▸ **What the task asks**: Bring together every line in the data that includes "Hdone".

▸ **Record set**:

(** * A shallow embedding of the scanner's detection oracle

    The development follows the Python sources under [backend/]:
    - [active/injection/sqli.py], [nosqli.py], [cmdi.py], [ssti.py], [hpp.py]
      (the probe loops and their decision rules),
    - [diffing/timing.py] (the timing analyzer),
    - [core/scheduler.py] (the task scheduler).

    Python values are modelled as follows.  A [str] is a [string] (text over
    8-bit characters), an [int] is a [Z] (or a [nat] where the code only
    counts), a [float] is a primitive binary64 [float], so that the literals
    [0.60], [0.85], [0.70] and [4.5] denote the same doubles as in Python and
    comparisons follow IEEE 754.  A [dict] keyed by strings is a [gmap].
    Effects (the HTTP session, the clock, the evidence logger, the scanner's
    own attributes) are threaded through a state-and-exception monad. *)

From Stdlib Require Import Floats.PrimFloat Strings.Ascii.
From stdpp Require Import base option list strings gmap pretty.

Set Warnings "-inexact-float".

(* ================================================================= *)
(** ** Python preliminaries *)

Module Py.

(** Exceptions.  [except Exception] catches every class below except the
    two that derive from [BaseException] only. *)
Inductive exn : Type :=
| TimeoutError                       (* asyncio.TimeoutError *)
| ClientConnectorError (msg : string) (* connection refused *)
| ClientConnectorDNSError (msg : string)
| TypeError (msg : string)
| ValueError (msg : string)
| RuntimeError (msg : string)
| CancelledError                     (* BaseException since Python 3.8 *)
| KeyboardInterrupt.                 (* BaseException *)

#[global] Instance exn_eq_dec : EqDecision exn.
Proof. solve_decision. Defined.
(** A [NULL] that a call gets back from a call it makes is what it
    returns, with the error as it stands: no parsing function goes on
    after a failure, and none replaces the error. *)
Lemma failure_is_forwarded (libm : Libm) (cs : list ExprLibConstant)
  (context : ExprContext) (c c' : call) :
  makes libm cs context c c' ->
  (forall failure,
     fails_with libm cs context c' failure ->
     fails_with libm cs context c failure)
  /\ (starves libm cs context c' -> starves libm cs context c).
Proof.
  intros Hmakes.
  destruct Hmakes
    as [fuel s e Hminus
       |fuel s e Hminus Hparen
       |fuel s e number s1 name s2 Hminus Hparen Hnumber Halpha Hscan
          Hopen Hclosing
       |fuel s e args
       |fuel s e args arg s1 e1 Harg He1 Hcomma
       |fuel expr_prec lhs s e Hprec
       |fuel expr_prec lhs s e rhs s1 e1 Hprec Hrhs Hclimb
       |fuel expr_prec lhs s e rhs s1 e1 rhs' s2 e2 lhs' Hprec Hrhs
          Hclimbed Hcombine
       |fuel s e
       |fuel s e lhs s1 e1 Hlhs He1];
    cbn [fails_with starves].
  - split; [intros failure H | intros H];
      rewrite parse_unary_eq; cbn zeta; rewrite Hminus, H; reflexivity.
  - split; [intros failure H | intros H];
      rewrite parse_unary_eq; cbn zeta; rewrite Hminus, Hparen, H;
      reflexivity.
  - split; [intros failure H | intros H];
      rewrite parse_unary_eq; cbn zeta;
      rewrite Hminus, Hparen, Hnumber, Halpha, Hscan; cbn zeta;
      rewrite Hopen, Hclosing; cbn [negb]; rewrite H; reflexivity.
  - split; [intros failure H | intros H];
      rewrite parse_args_eq, H; reflexivity.
  - split; [intros failure H | intros H];
      rewrite parse_args_eq, Harg, He1; cbn [negb]; cbn zeta;
      rewrite Hcomma; exact H.
  - split; [intros failure H | intros H];
      rewrite parse_binary_rhs_eq; cbn zeta; rewrite Hprec, H; reflexivity.
  - split; [intros failure H | intros H];
      rewrite parse_binary_rhs_eq; cbn zeta; rewrite Hprec, Hrhs, Hclimb, H;
      reflexivity.
  - assert (Hdone :
              parse_binary_rhs libm cs context (S fuel) expr_prec lhs s e
              = parse_binary_rhs libm cs context fuel expr_prec lhs' s2
                  EXPRLIB_SUCCESS).
    { rewrite parse_binary_rhs_eq. cbn zeta.
      rewrite Hprec, Hrhs, Hclimbed.
      unfold combine in Hcombine.
      destruct lhs; try (injection Hcombine as <-; reflexivity).
      destruct rhs'; try (injection Hcombine as <-; reflexivity).
      destruct (fold_constants libm (peek (skip_spaces s)) number number0);
        [injection Hcombine as <-; reflexivity | discriminate Hcombine]. }
    split; [intros failure H | intros H]; rewrite Hdone; exact H.
  - split; [intros failure H | intros H];
      rewrite parse_internal_eq, H; reflexivity.
  - split; [intros failure H | intros H];
      rewrite parse_internal_eq, Hlhs, He1; exact H.
Qed.

Lemma failure_comes_back (libm : Libm) (cs : list ExprLibConstant)
  (context : ExprContext) (c c' : call) :
  comes_to libm cs context c c' ->
  (forall failure,
     fails_with libm cs context c' failure ->
     fails_with libm cs context c failure)
  /\ (starves libm cs context c' -> starves libm cs context c).
Proof.
  induction 1 as [c|c c' c'' Hmakes _ [IHfails IHstarves]];
    [split; auto|].
  destruct (failure_is_forwarded libm cs context c c' Hmakes)
    as [Hfails Hstarves].
  split; auto.
Qed.
Lemma loop_spec base rest :
  (forall st off, current_start st = None ->
     exists l, run_loop base off st rest = segments st ++ l /\
               segmentation (base + off) None rest l) /\
  (forall st s cur p, in_run st s cur -> cut p (default 0%N (head cur)) ->
     exists l, run_loop base (s + blen cur) st rest = segments st ++ l /\
               segmentation (base + s) p (cur ++ rest) l).
Proof.
  induction rest as [|c rest [IHn IHr]]; split.
  - intros st off Hs. exists []. unfold run_loop, push_current, push_current_segment; simpl.
    rewrite Hs, app_nil_r. split; [done|constructor].
  - intros st s cur p (Hs & He & Hne & _ & _ & Hall & Hch) Hcut.
    exists [mkSegment (base + s) (base + (s + blen cur))].
    unfold run_loop, push_current, push_current_segment; simpl. rewrite Hs, He.
    split; [done|]. destruct cur as [|c cur]; [done|].
    rewrite Nat.add_assoc. apply segmentation_word; [done..|constructor].
  - intros st off Hs. rewrite run_loop_cons.
    destruct (is_ascii_alphanumeric c) eqn:Hc.
    + destruct (seg_step_start base st off c Hs Hc) as [Hr Hseg].
      destruct (IHr _ _ _ None Hr I) as (l & Hl & Hsegm). simpl in Hl. rewrite Nat.add_0_r in Hl.
      exists l. rewrite <- Hseg, <- Hl. by split.
    + destruct (seg_step_gap_none base st off c Hs Hc) as [Hn Hseg].
      destruct (IHn _ (off + len_utf8 c) Hn) as (l & Hl & Hsegm).
      exists l. rewrite Hl, Hseg. split; [done|].
      apply segmentation_gap; [done|]. by rewrite <- Nat.add_assoc.
  - intros st s cur p Hrun Hcut. rewrite run_loop_cons.
    destruct (is_ascii_alphanumeric c) eqn:Hc.
    + destruct (last cur) as [q|] eqn:Hq; [|apply last_None in Hq; by destruct Hrun as (?&?&?&_)].
      destruct (is_boundary q c) eqn:Hb.
      * destruct (seg_step_cut base st s cur (s + blen cur) c Hrun eq_refl Hc) as [Hr Hseg].
        { by rewrite Hq. }
        destruct (IHr _ _ _ (Some q) Hr Hb) as (l & Hl & Hsegm). simpl in Hl. rewrite Nat.add_0_r in Hl.
        exists (mkSegment (base + s) (base + (s + blen cur)) :: l).
        rewrite Hl, Hseg, <- app_assoc. split; [done|].
        apply (in_run_word base st s cur p); [done..|]. by rewrite Hq.
      * destruct (seg_step_continue base st s cur (s + blen cur) c Hrun eq_refl Hc) as [Hr Hseg].
        { by rewrite Hq. }
        destruct (IHr _ _ _ p Hr) as (l & Hl & Hsegm).
        { destruct cur; [by destruct Hrun as (?&?&?&_)|done]. }
        exists l. rewrite blen_app in Hl. simpl in Hl. rewrite Nat.add_0_r, Nat.add_assoc in Hl.
        rewrite Hl, Hseg. split; [done|]. by rewrite <- app_assoc in Hsegm.
    + destruct (seg_step_gap_run base st s cur (s + blen cur) c Hrun Hc) as [Hn Hseg].
      destruct (IHn _ (s + blen cur + len_utf8 c) Hn) as (l & Hl & Hsegm).
      exists (mkSegment (base + s) (base + (s + blen cur)) :: l).
      rewrite Hl, Hseg, <- app_assoc. split; [done|].
      apply (in_run_word base st s cur p); [done..|].
      apply segmentation_gap; [done|]. by rewrite <- !Nat.add_assoc in *.
Qed.

Lemma split_general_spec token base out :
  exists l, split_general token base out = out ++ l /\ segmentation base None token l.
Proof.
  destruct (proj1 (loop_spec base token) (seg_init out) 0 eq_refl) as (l & Hl & Hs).
  exists l. rewrite Nat.add_0_r in Hs. by split.
Qed.

(** ** The ASCII paths *)

Lemma bytes_ascii s : forallb is_ascii s = true -> bytes s = s.
Proof.
  induction s as [|c s IH]; [done|]. simpl. intros H. bool_to_prop.
  change (bytes (c :: s)) with (encode_utf8 c ++ bytes s).
  rewrite IH by done. unfold encode_utf8, is_ascii in *. by case_match.
Qed.

Lemma char_indices_ascii off s :
  forallb is_ascii s = true -> char_indices off s = imap (fun i c => (off + i, c)) s.
Proof.
  revert off. induction s as [|c s IH]; intros off; [done|]. simpl. intros H. bool_to_prop.
  rewrite len_utf8_ascii, Nat.add_0_r by done. f_equal.
  rewrite IH by done. apply imap_ext. intros i x _. simpl. f_equal. lia.
Qed.

Lemma blen_ascii s : forallb is_ascii s = true -> blen s = length s.
Proof.
  induction s as [|c s IH]; [done|]. simpl. intros H. bool_to_prop.
  rewrite len_utf8_ascii, IH by done. lia.
Qed.

Lemma seg_step_ascii_eq base st off c :
  is_ascii c = true -> seg_step_ascii base st (off, c) = seg_step base st (off, c).
Proof. intros Hc. unfold seg_step, seg_step_ascii. by rewrite len_utf8_ascii. Qed.

Lemma forallb_Forall' {A} (f : A -> bool) l : forallb f l = true <-> Forall (fun x => f x = true) l.
Proof. rewrite Forall_forall, forallb_forall. setoid_rewrite list_elem_of_In. done. Qed.

Lemma foldl_ascii base st token off :
  forallb is_ascii token = true ->
  foldl (seg_step_ascii base) st (imap (fun i c => (off + i, c)) token) =
  foldl (seg_step base) st (char_indices off token).
Proof.
  intros Ha. rewrite <- char_indices_ascii by done. revert st off Ha.
  induction token as [|c token IH]; intros st off Ha; [done|]. simpl in *. bool_to_prop.
  rewrite seg_step_ascii_eq by done. by apply IH.
Qed.

Lemma uniform_word o w :
  w <> [] ->
  Forall (fun c => is_ascii_lowercase c = true) w \/ Forall (fun c => is_ascii_digit c = true) w ->
  segmentation o None w [mkSegment o (o + blen w)].
Proof.
  intros Hne Hw. destruct w as [|c w]; [done|]. rewrite <- (app_nil_r (c :: w)) at 1.
  assert (forall x y, is_ascii_lowercase x = true /\ is_ascii_lowercase y = true \/
                      is_ascii_digit x = true /\ is_ascii_digit y = true ->
                      is_boundary x y = false) as Hxy.
  { intros x y Hc. unfold is_boundary, is_ascii_alphabetic, is_ascii_uppercase,
      is_ascii_lowercase, is_ascii_digit, between in *.
    repeat match goal with |- context [(?a <=? ?b)%N] => destruct (N.leb_spec a b) end;
      simpl; try done; destruct Hc as [[? ?]|[? ?]]; bool_to_prop; lia. }
  apply segmentation_word; [| |clear Hne|constructor].
  - destruct Hw as [Hw|Hw]; (eapply Forall_impl; [exact Hw|]); simpl; intros x Hx;
      unfold is_ascii_alphanumeric, is_ascii_alphabetic; rewrite Hx; by rewrite ?orb_true_r.
  - done.
  - split; [done|].
    assert (forall d v, (is_ascii_lowercase d = true /\ Forall (fun c => is_ascii_lowercase c = true) v) \/
                        (is_ascii_digit d = true /\ Forall (fun c => is_ascii_digit c = true) v) ->
                        chain (Some d) v) as Hch.
    { intros d v. revert d. induction v as [|e v IH]; intros d Hd; [done|]. simpl.
      rewrite !Forall_cons in Hd. split; [apply Hxy|apply IH]; naive_solver. }
    apply Hch. rewrite !Forall_cons in Hw. naive_solver.
Qed.

(** The splitter, whichever path it takes, appends the specified segments. *)
Lemma split_correct token base out :
  exists l, split_identifier_segments_with_offsets token base out = out ++ l /\
            segmentation base None token l.
Proof.
  unfold split_identifier_segments_with_offsets. destruct (forallb is_ascii token) eqn:Ha;
    [|apply split_general_spec].
  rewrite bytes_ascii by done. unfold split_ascii_identifier_segments_with_offsets.
  destruct (_ || _) eqn:Hs.
  - destruct token as [|c token]; [exists []; rewrite app_nil_r; split; [done|constructor]|].
    rewrite <- blen_ascii by done. eexists. split; [done|].
    apply uniform_word; [done|]. apply orb_true_iff in Hs.
    by rewrite !forallb_Forall' in Hs.
  - destruct (split_general_spec token base out) as (l & Hl & Hseg).
    exists l. split; [|done]. rewrite <- Hl. unfold split_general. do 2 f_equal.
    by apply (foldl_ascii base (seg_init out) token 0).
Qed.

Lemma split_fast_path token base out :
  split_identifier_segments_with_offsets token base out = split_general token base out.
Proof.
  destruct (split_correct token base out) as (l1 & -> & H1).
  destruct (split_general_spec token base out) as (l2 & -> & H2).
  f_equal. by eapply segmentation_unique.
Qed.

(** ** The segments as slices of the text *)

Lemma segmentation_slices o p s l pre post :
  segmentation o p s l -> blen pre = o ->
  exists ws,
    Forall2 (fun seg w =>
      slice (pre ++ s ++ post) (seg_from seg) (seg_to seg) = Some w /\ w <> [] /\
      Forall (fun c => is_ascii_alphanumeric c = true) w /\ chain None w) l ws /\
    concat ws = filter (fun c => is_ascii_alphanumeric c = true) s.
Proof.
  intros H. revert pre. induction H as [o p|o p c s l Hc _ IH|o p c w s l Ha Hcut Hch _ IH];
    intros pre Hpre.
  - by exists [].
  - destruct (IH (pre ++ [c])) as (ws & Hws & Hcat).
    { rewrite blen_app. simpl. lia. }
    exists ws. rewrite filter_cons_False by congruence. split; [|done].
    by rewrite <- app_assoc in Hws.
  - destruct (IH (pre ++ c :: w)) as (ws & Hws & Hcat).
    { rewrite blen_app. lia. }
    exists ((c :: w) :: ws). split.
    + constructor; [|by rewrite <- !app_assoc in *].
      simpl seg_from. simpl seg_to. subst o. rewrite <- app_assoc. by rewrite slice_app.
    + rewrite filter_app. cbn [concat]. rewrite Hcat. f_equal. symmetry.
      by apply filter_all.
Qed.

Lemma segmentation_bounds o p s l :
  segmentation o p s l ->
  Forall (fun seg => o <= seg_from seg < seg_to seg /\ seg_to seg <= o + blen s) l /\
  StronglySorted (fun a b => seg_to a <= seg_from b) l.
Proof.
  induction 1 as [o p|o p c s l Hc _ [IHb IHs]|o p c w s l Ha Hcut Hch _ [IHb IHs]].
  - split; constructor.
  - split; [|done]. eapply Forall_impl; [done|]. simpl. intros. lia.
  - pose proof (len_utf8_pos c). split.
    + constructor; [rewrite blen_app; simpl; lia|].
      eapply Forall_impl; [done|]. simpl. intros. rewrite blen_app in *. simpl in *. lia.
    + constructor; [done|]. eapply Forall_impl; [done|]. simpl. intros. lia.
Qed.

▸ **Answer to the problem**:
  - assert (Hdone :
    split; [intros failure H | intros H]; rewrite Hdone; exact H.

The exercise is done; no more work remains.